Direção estratégica e inovação nos serviços chave para a cidade
As novas teorias de governação pública e de governação digital reformularam a prestação de serviços públicos num contexto de sistemas abertos, dando lugar aos serviços públicos urbanos que ...

As novas teorias de governação pública e de governação digital reformularam a prestação de serviços públicos num contexto de sistemas abertos, dando lugar aos serviços públicos urbanos que utilizam as novas tecnologias emergentes, bem como colaborações internas e externas, para melhorar a eficácia, a eficiência e a legitimidade dos serviços. Nesta sessão, os oradores partilharam as suas experiências na gestão destes novos serviços urbanos chave, centrando-se na estratégia e na inovação.
Intervieram:
- Lisa Trickett: Área de Sustentabilidade da Câmara Municipal de Birmingham
- Carsten Brosda: Chefe do Digital City Steering Centre de Hamburgo
- Giacomo Parenti: City Manager da Câmara Municipal de Florença
- Eduardo Fernández Giménez: R&D innovation and urban sustainability Manager na Urbaser, Madrid
- Carlos Vayas: Metropolitan Director da Câmara Municipal de Quito
Lisa Trickett
Basa a sua exposição na explicação do modelo e sistema de trabalho implementado na cidade de Birmingham, sobre o seguinte gráfico:

Carsten Brosda
Expõe a particular problemática da cidade de Hamburgo, que, ao ter o porto comercial (um dos de maior tráfego da Europa) no centro da cidade, supõe muitos inconvenientes para gerir de forma adequada o tráfego rodoviário e o transporte de mercadorias.

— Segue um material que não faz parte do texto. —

(** A notified block reaches the listeners of its channel.  When the
    dispatcher hears of a block of a channel it has a segment for, and the
    segment hands out the block as [ShmTransmitter] filled it, exactly the
    listeners registered for the channel and for the sender are called, each with
    what it parses from the bytes that were sent; then the block is released, its
    index noted, and the registrations are as before.  Of another host or an
    unknown channel nothing is read at all. *)
Theorem shm_round_delivers d s host index c seg seg' msg msg_info memory :
  Dispatcher.implements (base d) s → Dispatcher.is_shutdown_ (base d) = false → MessageInfo.well_typed msg_info →
  segments_ d !! c = Some seg →
  br_AcquireBlockToRead index seg = (Some (write_block msg msg_info memory), seg') →
  let '(calls, d') := round (Some (ReadableInfo.mk host index c)) d in
  if host =? host_id_ d then
    let sender := Hash (Identity.data_ (MessageInfo.sender_id_ msg_info)) in
    calls = omap (λ l, m ← parse l msg; Some (l, m)) (fst <$> Dispatcher.deliveries TBlock c sender s) ∧
    Dispatcher.implements (base d') s ∧
    segments_ d' !! c = Some (br_ReleaseReadBlock index seg') ∧ previous_indexes_ d' !! c = Some index ∧
    (∀ c', c' ≠ c → segments_ d' !! c' = segments_ d !! c')
  else calls = [] ∧ d' = d.
Proof.
  intros Hi Hd Hwt Hseg Hacq. unfold round. rewrite Hd. cbn [ReadableInfo.host_id_ ReadableInfo.channel_id_ ReadableInfo.block_index_].
  destruct (host =? host_id_ d); cbn [negb]; [|done]. rewrite Hseg. unfold ReadMessage. cbn [segments_ set_previous]. rewrite Hseg, Hacq.
  set (d1 := set_segments _ _).
  destruct (on_block_spec c msg msg_info memory d1 s Hwt Hi) as [Hcalls (b & Hb & Hib)].
  destruct (on_block c _ d1) as [calls d2]. cbn [fst snd] in Hcalls, Hb. subst d2. split_and!.
  - done.
  - done.
  - cbn. by rewrite lookup_insert_eq.
  - cbn. by rewrite lookup_insert_eq.
  - intros c' Hc'. cbn. by rewrite !lookup_insert_ne.
Qed.
End shm.
End ShmDispatcher.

Traça os objetivos básicos da sua organização: “Melhorar a qualidade dos serviços municipais; otimizar e gerir o tráfego da cidade; abrir espaços de inovação para empresas, facilitar a inovação.”. Expõe o desafio da otimização da grande quantidade de dados que geram.
Apresenta como exemplo a seguir, o hospital universitário da cidade, no qual tudo se gere digitalmente sem necessidade de papel.
Giacomo Parenti
Florença também expõe particularidades que são um desafio, tem 378.000 habitantes, mas 560 000 utilizadores por dia, ao ter muito turismo é uma grande dificuldade para gerir, porque enfrenta diariamente uma grandíssima densidade de população. “O desafio é proporcionar uma cidade mais habitável tanto para os que vivem, uma melhor experiência para os turistas e o melhor cenário possível para as empresas de qualquer tamanho que operam diariamente na área metropolitana.”
Destaca também “a profusão de transporte elétrico de táxis, public feet, elétrico e autocarro.”

Eduardo Fernández
Apresenta o caso da Urbaser, empresa espanhola de gestão de resíduos. “O mais importante dos serviços chave: recolha e limpeza, gestão da água, zonas verdes é abranger o ciclo completo.”Os cidadãos e governos devemos pensar e decidir se é melhor investir em recolha ou em melhorar e/ou aumentar as estações de reciclagem”.
“É fundamental a consciencialização cidadã, modificar o quadro legislativo, melhorar a fiscalidade (ajustar melhor os impostos). “O cidadão quer esforçar-se e participar, se lhe for reconhecido esse esforço… sobretudo do ponto de vista económico (redução das taxas de lixo).”
Também mostrou o exemplo de uma máquina de recolha de lixo patenteada por eles, na qual os operários que a utilizam participaram no design da mesma. A máquina, que se emprega em Madrid, poupou muito tempo de recolha.
Carlos Vayas
A sua exposição baseia-se em explicar o trabalho do Laboratório de Inovação de Quito, do qual é diretor. “A missão do laboratório é fomentar a cultura de inovação e cocriação, facilitando a participação de atores de múltiplas disciplinas que contribuam para metodologias e soluções que possam beneficiar os cidadãos em temáticas chave orientadas principalmente para o desenvolvimento social, urbano e de mobilidade.” Trabalhamos sob três eixos, a inovação em mobilidade, em urbanismo e sociedade. o problema da mobilidade.” “Fomos capazes de criar rotas multimodais por toda a cidade.”
Também comenta a existência de uma plataforma web onde os cidadãos podem expressar as suas sugestões, miquito.com.